**Required action:** Only lines holding "Definition" are needed; copy each of them from the data below.

**Records for this task:**
(* ===== verification/Proxy.v ===== *)
(** * The UDP loop of the transparent proxy

    [run_udp] of [rust-server/tproxy.rs] as a state machine: the flows, the clients whose association is being
    opened, the pool of spare associations, and the admission of new flows.  The tasks it spawns answer by events. *)

From S2P Require Import Prelude Sink Socks Admission.

Definition TPROXY_BASE_PORT : Z := 10666.
Definition tproxy_port (runtime_id : Z) : Z := TPROXY_BASE_PORT + u16_of (runtime_id mod 50000).

Definition UDP_FLOW_IDLE : Z := 60000.
Definition ASSOCIATION_BACKOFF : Z := 2000.
Definition ASSOCIATION_POOL_TARGET : Z := 4.
Definition OPENING_PENDING_LIMIT : Z := 64.
Definition OPENING_PENDING_BYTES : Z := 64 * 1024.
Definition MAX_CONCURRENT_OPENINGS : Z := 64.

(** Sockets are numbered; the control connection of an association lives as long as it. *)
Record Association := mkAssociation { as_relay : Z; as_relay_addr : SockAddr }.
Inductive AssociationResult := Associated (a : Association) | Failed (error : bytes).

Record OpeningDatagram := mkOpening { od_destination : SockAddr; od_payload : bytes }.
Record OpeningQueue := mkOpeningQueue { oq_pending : list OpeningDatagram; oq_bytes : Z }.
Definition OpeningQueue_default : OpeningQueue := mkOpeningQueue [] 0.

(** [fl_id] names the cells a flow shares with its response task: [last_seen], [finished] and the token. *)
Record UdpFlow := mkFlow { fl_id : Z; fl_relay : Z; fl_relay_addr : SockAddr; fl_last_seen : Z; fl_finished : bool; fl_ip : bytes }.

(** What the loop does to the world. *)
Inductive Action :=
| SendTo (relay : Z) (to : SockAddr) (data : bytes)
| SpawnRefill (delay : option Z)
| SpawnOpening (client : SockAddr)
| SpawnResponses (flow : Z) (client : SockAddr)
| CancelFlow (flow : Z)
| LogWarning (error : bytes).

**Result for this task:**
Definition TPROXY_BASE_PORT : Z := 10666.
Definition tproxy_port (runtime_id : Z) : Z := TPROXY_BASE_PORT + u16_of (runtime_id mod 50000).
Definition UDP_FLOW_IDLE : Z := 60000.
Definition ASSOCIATION_BACKOFF : Z := 2000.
Definition ASSOCIATION_POOL_TARGET : Z := 4.
Definition OPENING_PENDING_LIMIT : Z := 64.
Definition OPENING_PENDING_BYTES : Z := 64 * 1024.
Definition MAX_CONCURRENT_OPENINGS : Z := 64.
Definition OpeningQueue_default : OpeningQueue := mkOpeningQueue [] 0.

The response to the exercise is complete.